** Given records follows **

(** * Trip planning optimisation engine: selection, routing, allocation, budget

    A shallow embedding of the service layer of the tour planner
    ([backend/services/country_selector.py], [optimizer.py], [budget.py],
    constants from [backend/config.py]) and of the planning steps of the
    endpoint that drives it ([backend/routes/itinerary.py]), together with
    the properties of the engine that the specification states about it
    and further properties read off the code.

    Conventions of the embedding.
    - Python [int] is [Z]; Python [float] money amounts are exact rationals
      [Q] (so [a / b] is [Qdiv] and [int(x)] truncates towards zero), and
      the properties stated of them are those that no rounding changes.
      The running total of the greedy selection is the exception: it is
      the rounded sum, a parameter.  The one division of two [int]s, in
      the allocator, is the correctly rounded binary64 quotient, with its
      [OverflowError].
    - Great-circle distances live in a type the optimizer is parametric
      in, computed by a function that may raise (the float formula raises
      [ValueError] where rounding takes the argument of a square root
      below zero); the haversine formula itself is given over the reals.
    - A Python [dict] keyed by strings is an insertion-ordered association
      list ([PyDict]): iteration order is observable in the selector.  The
      distance cache, whose order is never observed, is a [gmap].
    - A [set] of interest tags is a [gset string].
    - [KeyError] / [IndexError] / [ValueError] / [OverflowError] are [None]
      in [option].
    - The optimizer threads its distance cache explicitly (a state and
      error monad). *)

From Stdlib Require Import ZArith QArith Qround Reals Qreals Lia Lra String List Permutation Sorted.
From stdpp Require Import base option list strings gmap sorting.

Open Scope Z_scope.

(** ** Constants of [backend/config.py] *)

Definition MIN_DAYS_PER_COUNTRY : Z := 2.
Definition BUDGET_SAFETY_MARGIN : Q := 9 # 10.
Definition TSP_2OPT_MAX_ITERATIONS : nat := 100.

(** ** Python built-ins used by the services *)

Module Py.

(** [int(x)] on a float: truncation towards zero. *)
Definition int (x : Q) : Z := Z.quot (Qnum x) (Z.pos (Qden x)).

(** [a / b] on two [int]s: the quotient rounded to the nearest binary64
    float, ties to even, as the rational that float denotes.  [None] is
    [ZeroDivisionError] or, where the rounded quotient is beyond the
    largest float, [OverflowError]. *)

(** [n / d] rounded to the nearest integer, ties to even ([0 <= n], [0 < d]). *)
Definition round_half_even (n d : Z) : Z :=
  let q := n / d in
  let r := n mod d in
  if 2 * r <? d then q
  else if d <? 2 * r then q + 1
  else if Z.even q then q else q + 1.

(** [x / (y * 2 ^ e)] as a fraction of integers, for any sign of [e]. *)
Definition scaled_num (x e : Z) : Z := x * 2 ^ Z.max 0 (- e).
Definition scaled_den (y e : Z) : Z := y * 2 ^ Z.max 0 e.

(** The exponent of the last binary digit kept of [x / y] ([0 < x],
    [0 < y]): 52 below the exponent of its leading digit, and never below
    that of the smallest subnormal. *)
Definition float_exponent (x y : Z) : Z :=
  let l := Z.log2 x - Z.log2 y in
  let leading := if scaled_den y l <=? scaled_num x l then l else l - 1 in
  Z.max (leading - 52) (-1074).

Definition truediv (a b : Z) : option Q :=
  if b =? 0 then None
  else if a =? 0 then Some 0%Q
  else
    let x := Z.abs a in
    let y := Z.abs b in
    let e := float_exponent x y in
    let m := round_half_even (scaled_num x e) (scaled_den y e) in
    if (0 <=? e) && (2 ^ 1024 <=? m * 2 ^ e) then None
    else Some (Qmake (Z.sgn a * Z.sgn b * (m * 2 ^ Z.max 0 e))
                     (Z.to_pos (2 ^ Z.max 0 (- e)))).

(** [l[i]] with Python's negative indices; [None] is [IndexError]. *)
Definition index {A} (l : list A) (i : Z) : option A :=
  if 0 <=? i then l !! Z.to_nat i
  else if - Z.of_nat (length l) <=? i then l !! Z.to_nat (Z.of_nat (length l) + i)
  else None.

(** [range(n)] *)
Definition range (n : Z) : list Z := seqZ 0 n.

(** [l[1:-1]] *)
Definition interior {A} (l : list A) : list A :=
  take (length l - 2) (drop 1 l).

(** [l.remove(x)]: delete the first occurrence; [None] is [ValueError]. *)
Fixpoint remove (x : string) (l : list string) : option (list string) :=
  match l with
  | [] => None
  | y :: l' => if decide (x = y) then Some l' else cons y <$> remove x l'
  end.

(** [sum] of integers. *)
Definition sumZ (l : list Z) : Z := foldr Z.add 0 l.

(** [max(xs)] / [min(xs, key=...)] keep the first extremal element: the
    running best is replaced only on a strict comparison. *)
Definition max_Q (l : list Q) : option Q :=
  match l with
  | [] => None
  | x :: l' => Some (fold_left (fun best y => if Qlt_le_dec best y then y else best) l' x)
  end.

(** A cost-per-interest ratio: a float or [float("inf")]. *)
Inductive ratio := Finite (q : Q) | Infinite.

Definition ratio_ltb (a b : ratio) : bool :=
  match a, b with
  | Finite x, Finite y => if Qlt_le_dec x y then true else false
  | Finite _, Infinite => true
  | Infinite, _ => false
  end.

Definition ratio_le (a b : ratio) : Prop :=
  match a, b with
  | Finite x, Finite y => (x <= y)%Q
  | _, Infinite => True
  | Infinite, Finite _ => False
  end.

(** [sorted(l, key=...)]: a stable sort that only uses [<] on keys. *)
Section Sorted.
Context {A : Type} (ltb : A -> A -> bool).

Fixpoint insert (x : A) (l : list A) : list A :=
  match l with
  | [] => [x]
  | y :: l' => if ltb y x then y :: insert x l' else x :: y :: l'
  end.
(** A value that is parsed is parsed the same with more text after it. *)
Lemma parse_brace fuel :
  (forall s v r, parse_value fuel s = Some (v, r) ->
     parse_value fuel (s ++ y) = Some (v, r ++ y)) /\
  (forall s ms r, parse_members fuel s = Some (ms, r) ->
     parse_members fuel (s ++ y) = Some (ms, r ++ y)) /\
  (forall s vs r, parse_elements fuel s = Some (vs, r) ->
     parse_elements fuel (s ++ y) = Some (vs, r ++ y)).
Proof.
  induction fuel as [|fuel (IHv & IHm & IHe)]; [repeat split; discriminate |].
  split; [| split].
  - intros s v r. destruct s as [|c rest]; [discriminate |].
    change ((c :: rest) ++ y) with (c :: (rest ++ y)).
    rewrite !parse_value_unfold. rewrite skip_ws_brace.
    change (c :: (rest ++ y)) with ((c :: rest) ++ y).
    destruct (c =? ch "{").
    { destruct (expect (ch "}") (skip_ws rest)) as [r0|] eqn:Hx.
      - intros [= <- <-]. rewrite (expect_brace _ _ _ Hx). reflexivity.
      - rewrite (expect_brace_none (ch "}") _ ltac:(intros Hc; vm_compute in Hc; discriminate) Hx).
        destruct (parse_members fuel (skip_ws rest)) as [[ms r0]|] eqn:Hms; [| discriminate].
        intros [= <- <-]. rewrite (IHm _ _ _ Hms). reflexivity. }
    destruct (c =? ch "[").
    { destruct (expect (ch "]") (skip_ws rest)) as [r0|] eqn:Hx.
      - intros [= <- <-]. rewrite (expect_brace _ _ _ Hx). reflexivity.
      - rewrite (expect_brace_none (ch "]") _ ltac:(intros Hc; vm_compute in Hc; discriminate) Hx).
        destruct (parse_elements fuel (skip_ws rest)) as [[vs r0]|] eqn:Hvs; [| discriminate].
        intros [= <- <-]. rewrite (IHe _ _ _ Hvs). reflexivity. }
    destruct (c =? DQUOTE).
    { destruct (parse_string_body rest) as [[str r0]|] eqn:Hstr; [| discriminate].
      intros [= <- <-]. rewrite (parse_string_body_brace _ _ _ Hstr). reflexivity. }
    destruct (c =? ch "t").
    { destruct (strip_prefix (js "true") (c :: rest)) as [r0|] eqn:Hp; [| discriminate].
      intros [= <- <-]. rewrite (strip_prefix_brace _ _ _ Hp). reflexivity. }
    destruct (c =? ch "f").
    { destruct (strip_prefix (js "false") (c :: rest)) as [r0|] eqn:Hp; [| discriminate].
      intros [= <- <-]. rewrite (strip_prefix_brace _ _ _ Hp). reflexivity. }
    destruct (c =? ch "n").
    { destruct (strip_prefix (js "null") (c :: rest)) as [r0|] eqn:Hp; [| discriminate].
      intros [= <- <-]. rewrite (strip_prefix_brace _ _ _ Hp). reflexivity. }
    destruct (parse_number (c :: rest)) as [[lexeme r0]|] eqn:Hn; [| discriminate].
    intros [= <- <-]. rewrite (parse_number_brace _ _ _ Hn). reflexivity.
  - intros s ms r. rewrite !parse_members_unfold.
    destruct (expect DQUOTE s) as [r1|] eqn:H1; [| discriminate].
    rewrite (expect_brace _ _ _ H1).
    destruct (parse_string_body r1) as [[k r2]|] eqn:H2; [| discriminate].
    rewrite (parse_string_body_brace _ _ _ H2), skip_ws_brace.
    destruct (expect (ch ":") (skip_ws r2)) as [r3|] eqn:H3; [| discriminate].
    rewrite (expect_brace _ _ _ H3), skip_ws_brace.
    destruct (parse_value fuel (skip_ws r3)) as [[v r4]|] eqn:H4; [| discriminate].
    rewrite (IHv _ _ _ H4), skip_ws_brace.
    destruct (skip_ws r4) as [|c r5] eqn:H5; [discriminate |]. cbn [app].
    destruct (c =? ch ",").
    + rewrite skip_ws_brace.
      destruct (parse_members fuel (skip_ws r5)) as [[ms' r6]|] eqn:H6; [| discriminate].
      intros [= <- <-]. rewrite (IHm _ _ _ H6). reflexivity.
    + destruct (c =? ch "}"); [| discriminate]. intros [= <- <-]. reflexivity.
  - intros s vs r. rewrite !parse_elements_unfold.
    destruct (parse_value fuel s) as [[v r1]|] eqn:H1; [| discriminate].
    rewrite (IHv _ _ _ H1), skip_ws_brace.
    destruct (skip_ws r1) as [|c r2] eqn:H2; [discriminate |]. cbn [app].
    destruct (c =? ch ",").
    + rewrite skip_ws_brace.
      destruct (parse_elements fuel (skip_ws r2)) as [[vs' r3]|] eqn:H3; [| discriminate].
      intros [= <- <-]. rewrite (IHe _ _ _ H3). reflexivity.
    + destruct (c =? ch "]"); [| discriminate]. intros [= <- <-]. reflexivity.
Qed.

(** JSON text followed by an opening brace is not JSON text. *)
Lemma JSON_parse_brace s v : JSON_parse s = Some v -> JSON_parse (s ++ y) = None.
Proof.
  intros Hs.
  rewrite (JSON_parse_fuel s (S (2 * length (s ++ y)))) in Hs
    by (rewrite length_app; lia).
  unfold JSON_parse. rewrite skip_ws_brace.
  destruct (parse_value (S (2 * length (s ++ y))) (skip_ws s)) as [[v' r]|] eqn:Hv;
    [| discriminate].
  rewrite (proj1 (parse_brace _) _ _ _ Hv), skip_ws_brace.
  destruct (skip_ws r); [reflexivity | discriminate].
Qed.

End BraceAfter.
Lemma find_scale_spec (fuel : nat) : forall p d k0 k,
  find_scale fuel p d k0 = Some k -> (p * 10 ^ Z.of_nat k) mod d = 0.
Proof.
  induction fuel as [|f IH]; intros p d k0 k H; cbn in H; [discriminate|].
  destruct ((p * 10 ^ Z.of_nat k0) mod d =? 0) eqn:E.
  - injection H as <-; apply Z.eqb_eq; exact E.
  - exact (IH _ _ _ _ H).
Qed.

Lemma strip_zeros_spec (fuel : nat) : forall m e,
  0 < m -> 0 < fst (strip_zeros fuel m e) /\
           (dec_val m e == dec_val (fst (strip_zeros fuel m e)) (snd (strip_zeros fuel m e)))%Q.
Proof.
  induction fuel as [|f IH]; intros m e Hm; cbn [strip_zeros]; [split; [exact Hm|reflexivity]|].
  destruct ((m mod 10 =? 0) && (0 <? m)) eqn:E; [|split; [exact Hm|reflexivity]].
  apply andb_prop in E as [E _]; apply Z.eqb_eq in E.
  assert (Hm' : m = m / 10 * 10 ^ 1) by (pose proof (Z.div_mod m 10); cbn; lia).
  assert (Hpos : 0 < m / 10) by lia.
  destruct (IH (m / 10) (e + 1) Hpos) as [H1 H2].
  split; [exact H1|].
  rewrite <- H2, Hm' at 1; apply dec_val_shift; lia.
Qed.

Lemma inject_Z_nonzero (z : Z) : z <> 0 -> ~ (inject_Z z == 0)%Q.
Proof.
  intros Hz H; apply Hz, inject_Z_injective; exact H.
Qed.

(** [to_decimal] is exact on positive numbers. *)
Lemma to_decimal_spec (x : Q) (m e : Z) :
  (0 < x)%Q -> to_decimal x = Some (m, e) -> 0 < m /\ (x == dec_val m e)%Q.
Proof.
  intros Hx Ht; unfold to_decimal in Ht.
  destruct (find_scale _ _ _ _) as [k|] eqn:F; [|discriminate].
  injection Ht as Ht.
  apply find_scale_spec in F.
  destruct x as [p d]; cbn [Qnum Qden] in *.
  assert (Hp : 0 < p) by (unfold Qlt in Hx; cbn in Hx; lia).
  set (T := 10 ^ Z.of_nat k) in *.
  assert (HT : 0 < T) by (apply Z.pow_pos_nonneg; lia).
  set (m0 := p * T / Z.pos d) in *.
  assert (Hex : p * T = Z.pos d * m0) by (apply Z.div_exact; lia || exact F).
  assert (Hm0 : 0 < m0) by nia.
  destruct (strip_zeros_spec (Z.to_nat (Z.log2 m0 + 1)) m0 (- Z.of_nat k) Hm0) as [H1 H2].
  rewrite Ht in H1, H2; cbn [fst snd] in H1, H2.
  split; [exact H1|]; rewrite <- H2.
  rewrite Qmake_Qdiv; unfold dec_val.
  rewrite Qpower_opp, <- Zpower_Qpower by lia; fold T.
  assert (HdT : ~ (inject_Z T == 0)%Q) by (apply inject_Z_nonzero; lia).
  assert (Hd : ~ (inject_Z (Z.pos d) == 0)%Q) by (apply inject_Z_nonzero; lia).
  field_simplify_eq; [|split; [exact HdT|exact Hd]].
  rewrite <- !inject_Z_mult; apply inject_Z_injective; lia.
Qed.

Lemma filter_keeps (l : list ascii) : keeps l -> filter Barchart.keep_numeric l = l.
Proof.
  unfold keeps; induction l as [|c t IH]; [reflexivity|]; cbn.
  intro H; apply andb_prop in H as [H1 H2]; rewrite H1, IH by exact H2; reflexivity.
Qed.

(** [parseNumber] of a rendering that starts with a kept character reads
    the rendering with [parseFloat]. *)
Lemma parseNumber_render (c : ascii) (rest : list ascii) :
  keeps (c :: rest) ->
  Barchart.parseNumber (string_of_list_ascii (c :: rest)) =
    match jsParseFloat (c :: rest) with Some q => q | None => 0%Q end.
Proof.
  intro H; unfold Barchart.parseNumber; cbn [string_of_list_ascii].
  change (String c (string_of_list_ascii rest)) with (string_of_list_ascii (c :: rest)).
  rewrite list_ascii_of_string_of_list_ascii, filter_keeps by exact H; reflexivity.
Qed.

End NumberFacts.

Module ParseNumberFacts.
Import Barchart NumberFacts.
Local Open Scope string_scope.

(** [String(x)] of a number in plain decimal notation reads back to [x]. *)
Lemma parseNumber_toString (x : Q) :
  plain_notation x = true -> (parseNumber (string_of_list_ascii (Number_toString x)) == x)%Q.
Proof.
  intro Hp; unfold Number_toString; unfold plain_notation in Hp.
  destruct (qeq x 0) eqn:E0.
  { qbool; rewrite E0; reflexivity. }
  destruct (qlt x 0) eqn:En; cbv beta iota zeta in *.
  - destruct (to_decimal (- x)) as [[m e]|] eqn:Ed; [|discriminate].
    qbool.
    destruct (to_decimal_spec (- x) m e ltac:(lra) Ed) as [Hm Hx].
    destruct (render_pos_plain m e Hm Hp) as (c & rest & Hr & Hc & Hk & v & Hv & Hve).
    rewrite Hr, parseNumber_render.
    2: { unfold keeps in *.
         change (forallb keep_numeric ("-"%char :: c :: rest))
           with (keep_numeric "-"%char && forallb keep_numeric (c :: rest)).
         rewrite Hk; reflexivity. }
    unfold jsParseFloat.
    replace (js_trim ("-"%char :: c :: rest)) with ("-"%char :: c :: rest) by reflexivity.
    replace (read_sign ("-"%char :: c :: rest)) with (-1, c :: rest) by reflexivity.
    rewrite Hv; cbn [option_map].
    rewrite Hve, <- Hx; change (inject_Z (-1)) with (-1 # 1)%Q; ring.
  - destruct (to_decimal x) as [[m e]|] eqn:Ed; [|discriminate].
    qbool.
    assert (Hpos : (0 < x)%Q) by (apply Qle_lt_or_eq in En as [H|H]; [exact H|];
                                  exfalso; apply E0; symmetry; exact H).
    destruct (to_decimal_spec x m e Hpos Ed) as [Hm Hx].
    destruct (render_pos_plain m e Hm Hp) as (c & rest & Hr & Hc & Hk & v & Hv & Hve).
    rewrite Hr, parseNumber_render by exact Hk.
    unfold jsParseFloat; cbn [js_trim]; rewrite (is_space_digit c Hc), read_sign_digit by exact Hc.
    rewrite Hv; cbn [option_map].
    rewrite Hve, <- Hx; change (inject_Z 1) with 1%Q; ring.
Qed.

** End of Given records **

=== To do ===
Reproduce only the lines above spanning from the line containing "remove x l'" through the line containing "split; [| split].", word for word.

=== Solution to the problem ===
  | y :: l' => if decide (x = y) then Some l' else cons y <$> remove x l'
  end.

(** [sum] of integers. *)
Definition sumZ (l : list Z) : Z := foldr Z.add 0 l.

(** [max(xs)] / [min(xs, key=...)] keep the first extremal element: the
    running best is replaced only on a strict comparison. *)
Definition max_Q (l : list Q) : option Q :=
  match l with
  | [] => None
  | x :: l' => Some (fold_left (fun best y => if Qlt_le_dec best y then y else best) l' x)
  end.

(** A cost-per-interest ratio: a float or [float("inf")]. *)
Inductive ratio := Finite (q : Q) | Infinite.

Definition ratio_ltb (a b : ratio) : bool :=
  match a, b with
  | Finite x, Finite y => if Qlt_le_dec x y then true else false
  | Finite _, Infinite => true
  | Infinite, _ => false
  end.

Definition ratio_le (a b : ratio) : Prop :=
  match a, b with
  | Finite x, Finite y => (x <= y)%Q
  | _, Infinite => True
  | Infinite, Finite _ => False
  end.

(** [sorted(l, key=...)]: a stable sort that only uses [<] on keys. *)
Section Sorted.
Context {A : Type} (ltb : A -> A -> bool).

Fixpoint insert (x : A) (l : list A) : list A :=
  match l with
  | [] => [x]
  | y :: l' => if ltb y x then y :: insert x l' else x :: y :: l'
  end.
(** A value that is parsed is parsed the same with more text after it. *)
Lemma parse_brace fuel :
  (forall s v r, parse_value fuel s = Some (v, r) ->
     parse_value fuel (s ++ y) = Some (v, r ++ y)) /\
  (forall s ms r, parse_members fuel s = Some (ms, r) ->
     parse_members fuel (s ++ y) = Some (ms, r ++ y)) /\
  (forall s vs r, parse_elements fuel s = Some (vs, r) ->
     parse_elements fuel (s ++ y) = Some (vs, r ++ y)).
Proof.
  induction fuel as [|fuel (IHv & IHm & IHe)]; [repeat split; discriminate |].
  split; [| split].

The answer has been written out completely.